Zaur Zakriev, o advogado de Besslan Gadaev, afirmou perante o Centro de Defesa dos Direitos Humanos ‘Memorial’ que, na Secção Regional dos Assuntos Internos da Região de Grozni, o seu cliente foi violado física e psicologicamente. Segundo declarou o advogado, o cliente foi obrigado a confessar que praticou, em 2004, uma agressão armada contra funcionários dos órgãos dos Assuntos Internos. Além disso, os funcionários da Secção Regional dos Assuntos Internos da Região de Grozni empenharam-se para obter do seu cliente confissões de mais alguns crimes (com que ele não teve nada a ver) cometidos na povoação de Starie Atagui, Região de Grozni, República da Tchetchénia.

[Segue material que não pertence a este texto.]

(** C9: [find_max] returns null without an error when [sorted_idx] is empty.
    The second half of the claim fails: both overloads open with a [std::sort]
    under [delta_order], and as soon as the range holds an index whose delta
    is a number that call is outside the contract of [std::sort], so that C++
    does not define what the call does.  At the network of five nodes without
    arcs every one of the twenty candidate additions is in the tabu set and
    all deltas tie, the loop alone would return null, and the call of the
    tabu overload is undefined. *)
Theorem find_max_sorts_outside_contract :
  (forall model s tabu_set,
      ArcOperatorSet.sorted_idx s = [] ->
      (exists s', find_max_call model s = Returns (None, s'))
      /\ (exists s', find_max_tabu_call model s tabu_set = Returns (None, s')))
  /\ (forall model s tabu_set idx,
         In idx (ArcOperatorSet.sorted_idx s) ->
         is_nan (nth idx (coeffs (ArcOperatorSet.delta s)) 0%float) = false ->
         find_max_call model s = Undefined
         /\ find_max_tabu_call model s tabu_set = Undefined)
  /\ (length (ArcOperatorSet.sorted_idx Ties.arc_set) = 20
      /\ forallb (fun idx => match candidate Ties.model Ties.arc_set idx with
                             | Some op => OperatorTabuSet.contains Ties.tabu op
                             | None => false
                             end)
                 (ArcOperatorSet.sorted_idx Ties.arc_set) = true
      /\ forallb (fun i1 => forallb (delta_order (coeffs (ArcOperatorSet.delta Ties.arc_set)) i1)
                                    (ArcOperatorSet.sorted_idx Ties.arc_set))
                 (ArcOperatorSet.sorted_idx Ties.arc_set) = true
      /\ fst (ArcOperatorSet.find_max_tabu Ties.model Ties.arc_set Ties.tabu) = None
      /\ find_max_tabu_call Ties.model Ties.arc_set Ties.tabu = Undefined).
Proof.
  split; [|split].
  - intros model s tabu_set He. unfold find_max_call, find_max_tabu_call, std_sort_call.
    rewrite He. cbn [strict_weak_ordering_on irreflexive_on transitive_on
                     incomparability_transitive_on forallb andb].
    unfold ArcOperatorSet.find_max, ArcOperatorSet.find_max_tabu,
      ArcOperatorSet.find_max_indegree, ArcOperatorSet.find_max_indegree_tabu,
      ArcOperatorSet.sort_idx. rewrite He.
    destruct (ArcOperatorSet.max_indegree s >? 0)%Z; split; eexists; reflexivity.
  - intros model s tabu_set idx Hin Hn. unfold find_max_call, find_max_tabu_call.
    rewrite (delta_order_outside_contract _ _ _ Hin Hn). split; reflexivity.
  - split; [vm_compute; reflexivity|]. split; [vm_compute; reflexivity|].
    split; [vm_compute; reflexivity|]. split; vm_compute; reflexivity.
Qed.

(** ** The in-degree limit *)

Lemma num_parents_remove_edge m s t v :
  (num_parents (remove_edge m s t) v <= num_parents m v)%Z.
Proof.
  unfold num_parents, remove_edge, with_parents. cbn [parent_indices].
  destruct (Nat.eqb_spec v t) as [->|_]; [|lia].
  apply inj_le, filter_length_le.
Qed.

Lemma num_parents_add_edge m s t v :
  num_parents (add_edge m s t) v
  = (num_parents m v + (if Nat.eqb v t then 1 else 0))%Z.
Proof.
  unfold num_parents, add_edge, with_parents. cbn [parent_indices].
  destruct (Nat.eqb_spec v t) as [->|_]; [|lia].
  rewrite length_app. simpl. lia.
Qed.

Lemma linear_index_split n idx :
  idx < n * n -> idx mod n < n /\ idx / n < n.
Proof.
  intros H. assert (n <> 0) by lia. split.
  - apply Nat.mod_upper_bound. assumption.
  - apply Nat.Div0.div_lt_upper_bound. lia.
Qed.

Lemma candidate_guarded model s idx op :
  well_named model -> idx < num_nodes model * num_nodes model ->
  candidate model s idx = Some op ->
  (type op = OperatorType.REMOVE_ARC
   \/ ArcOperatorSet.indegree_full true model s (idx / num_nodes model) = false) ->
  (forall sn tn d, op = AddArc sn tn d ->
                   (num_parents model (index model tn) < ArcOperatorSet.max_indegree s)%Z)
  /\ (forall tn sn d, op = FlipArc tn sn d ->
                      (num_parents model (index model tn) < ArcOperatorSet.max_indegree s)%Z)
  /\ (forall v, (num_parents (apply op model) v
                 <= Z.max (num_parents model v) (ArcOperatorSet.max_indegree s))%Z).
Proof.
  intros Hwn Hidx Hc Hpass.
  destruct (linear_index_split _ Hidx) as [Hs Hd].
  pose proof (Hwn _ Hs) as Is. pose proof (Hwn _ Hd) as Id.
  assert (Hfull : type op <> OperatorType.REMOVE_ARC ->
                  (num_parents model (idx / num_nodes model) < ArcOperatorSet.max_indegree s)%Z).
  { intros Hne. destruct Hpass as [Hp|Hp]; [contradiction|].
    unfold ArcOperatorSet.indegree_full in Hp. cbn [andb] in Hp.
    rewrite Z.geb_leb in Hp. apply Z.leb_gt in Hp. exact Hp. }
  unfold candidate in Hc.
  destruct (has_edge model (idx mod num_nodes model) (idx / num_nodes model));
    [|destruct (has_edge model (idx / num_nodes model) (idx mod num_nodes model)
               && can_flip_edge model (idx / num_nodes model) (idx mod num_nodes model));
      [|destruct (can_add_edge model (idx mod num_nodes model) (idx / num_nodes model));
        [|discriminate]]];
    inversion Hc; subst op; clear Hc;
    (split; [intros sn tn d E; inversion E; subst; rewrite Id; apply Hfull; discriminate
            |split; [intros tn sn d E; inversion E; subst; rewrite Id; apply Hfull; discriminate|]]);
    intros v; cbn [apply]; rewrite Is, Id.
  - pose proof (num_parents_remove_edge model (idx mod num_nodes model) (idx / num_nodes model) v). lia.
  - rewrite num_parents_add_edge.
    pose proof (num_parents_remove_edge model (idx / num_nodes model) (idx mod num_nodes model) v) as Hv.
    pose proof (num_parents_remove_edge model (idx / num_nodes model) (idx mod num_nodes model)
                                        (idx / num_nodes model)) as Hdst.
    assert (Hlt := Hfull ltac:(discriminate)). cbn [type] in Hlt.
    destruct (Nat.eqb_spec v (idx / num_nodes model)) as [->|_]; lia.
  - rewrite num_parents_add_edge.
    assert (Hlt := Hfull ltac:(discriminate)).
    destruct (Nat.eqb_spec v (idx / num_nodes model)) as [->|_]; lia.
Qed.

(** C5: on a well-named model and an arc set whose indices address cells of
    the matrix, [find_max] respects [max_indegree] as [indegree_respected]
    spells out: additions and flips are returned only for a node with room for
    one more parent, applying the returned operator pushes no parent count past
    [max_indegree], and [max_indegree = 0] switches the test off. *)
Theorem find_max_respects_max_indegree model s tabu_set :
  well_named model -> indices_in_range model s -> indegree_respected model s tabu_set.
Proof.
  intros Hwn Hrange. split.
  - intros op Hop Hpos.
    assert (Hlim : (ArcOperatorSet.max_indegree s >? 0)%Z = true) by (apply Z.gtb_lt; lia).
    unfold ArcOperatorSet.find_max, ArcOperatorSet.find_max_tabu in Hop. rewrite Hlim in Hop.
    cbn [ArcOperatorSet.find_max_indegree ArcOperatorSet.find_max_indegree_tabu fst] in Hop.
    assert (Hex : exists idx, In idx (ArcOperatorSet.sorted_idx s)
                              /\ candidate model s idx = Some op
                              /\ (type op = OperatorType.REMOVE_ARC
                                  \/ ArcOperatorSet.indegree_full true model s
                                       (idx / num_nodes model) = false)).
    { destruct Hop as [Hop|Hop].
      - destruct (walk_some _ _ _ _ Hop) as (idx & Hin & Hc & Hp).
        exists idx. split; [|split; [exact Hc | exact Hp]].
        apply In_std_sort in Hin. exact Hin.
      - destruct (walk_tabu_some _ _ _ _ _ Hop) as (idx & Hin & Hc & _ & Hp).
        exists idx. split; [|split; [exact Hc | exact Hp]].
        apply In_std_sort in Hin. exact Hin. }
    destruct Hex as (idx & Hin & Hc & Hp).
    exact (@candidate_guarded _ _ _ _ Hwn (Hrange _ Hin) Hc Hp).
  - intros Hzero.
    unfold ArcOperatorSet.find_max, ArcOperatorSet.find_max_tabu. rewrite Hzero.
    cbn [Z.gtb Z.compare ArcOperatorSet.find_max_indegree ArcOperatorSet.find_max_indegree_tabu fst].
    rewrite walk_unlimited, walk_tabu_unlimited. split; reflexivity.
Qed.

(** The theorem at the two-node network without arcs, [max_indegree = 1]. *)
Lemma find_max_respects_max_indegree_example :
  indegree_respected Example.empty_model
    (Example.arc_set Example.empty_model Example.count_score 1) [].
Proof.
  apply find_max_respects_max_indegree.
  - intros [|[|i]] Hi; [reflexivity | reflexivity | cbn in Hi; lia].
  - intros idx Hin. vm_compute in Hin.
    destruct Hin as [<-|[<-|[]]]; cbn; lia.
Defined.

(** ** The node-type set *)

(** The tabu overload of the node-type set returns forbidden operators only:
    its loop tests [tabu_set.contains(op)] where the arc set tests the negation. *)
Lemma node_type_walk_tabu_inside_tabu model s tabu_set l op :
  ChangeNodeTypeSet.walk_tabu model s tabu_set l = Some op ->
  OperatorTabuSet.contains tabu_set op = true.
Proof.
  induction l as [|idx rest IH]; cbn [ChangeNodeTypeSet.walk_tabu]; [discriminate|].
  match goal with |- context [OperatorTabuSet.contains ?t ?o] =>
    destruct (OperatorTabuSet.contains t o) eqn:E end; [|exact IH].
  intros H; inversion H; subst. exact E.
Qed.

(** C1 at a failing input: the pool holds one node-type set over the nodes A
    and B, all deltas are 0.0, and the tabu set forbids turning B into a CKDE
    node.  The tabu overload returns exactly that forbidden operator, and skips
    the operator on A, which is not forbidden.  On every input the tabu
    overload of the node-type set returns forbidden operators only. *)
Theorem node_type_find_max_returns_tabu :
  (forall model s tabu_set op,
      fst (ChangeNodeTypeSet.find_max_tabu model s tabu_set) = Some op ->
      OperatorTabuSet.contains tabu_set op = true)
  /\ fst (OperatorPool.find_max_tabu Example.empty_model Example.type_pool Example.tabu_B)
     = Some (ChangeNodeType "B" FactorType.CKDE 0%float)
  /\ OperatorTabuSet.contains Example.tabu_B (ChangeNodeType "B" FactorType.CKDE 0%float) = true
  /\ OperatorTabuSet.contains Example.tabu_B (ChangeNodeType "A" FactorType.CKDE 0%float) = false.
Proof.
  split.
  - intros model s tabu_set op H. unfold ChangeNodeTypeSet.find_max_tabu in H. cbn [fst] in H.
    exact (node_type_walk_tabu_inside_tabu _ _ _ _ H).
  - vm_compute. repeat split.
Qed.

Afirma o advogado que, após a violação do seu cliente, são notórios os vestígios corporais. A enfermaria do Centro de Detenção de Instrução n.º 1 da Cidade de Grozni, onde B. Gadaev continua detido, acusado de banditismo (Art. 209 do Código Criminal da Federação da Rússia), efectuou um relatório médico no qual se registam danos corporais vários — vergões, feridas, equimoses, costelas partidas e perturbação de órgãos internos.


O advogado Z. Zakriev fez queixa ao Ministério Público da República da Tchechénia de todas as violações dos direitos humanos.


P. S. - Aqui se interrompe o material de Anna Politkovskaia. Não chegou a ser acabado. A redacção continua a apurar os factos não abrangidos pelo presente texto.

Nota da Direcção do jornal "NOVAYA GAZETA":

Toda a gente nos pergunta se o assassinato de Anna Politkovsakaia não estará relacionado com os materiais sobre tortura que ela anunciou na Rádio Liberdade na quinta-feira, 5 de Outubro, dois dias antes da sua morte. Hoje, nesta página, publicamos fragmentos de dois materiais não acabados da nossa observadora. Um deles, é um texto baseado num testemunho em primeira mão de torturas confirmadas por dados médicos; outro é um conjunto de fotos que deveriam sustentar um texto que não existe. No disco que estava na posse da jornalista (pedimos entrar em contacto connosco a pessoa que lhe tinha entregue a gravação vídeo) estão imagens de torturas de cidadãos desconhecidos gravadas pelos próprios verdugos. Estes serão representantes das chamadas ‘estruturas de força’ do poder oficial.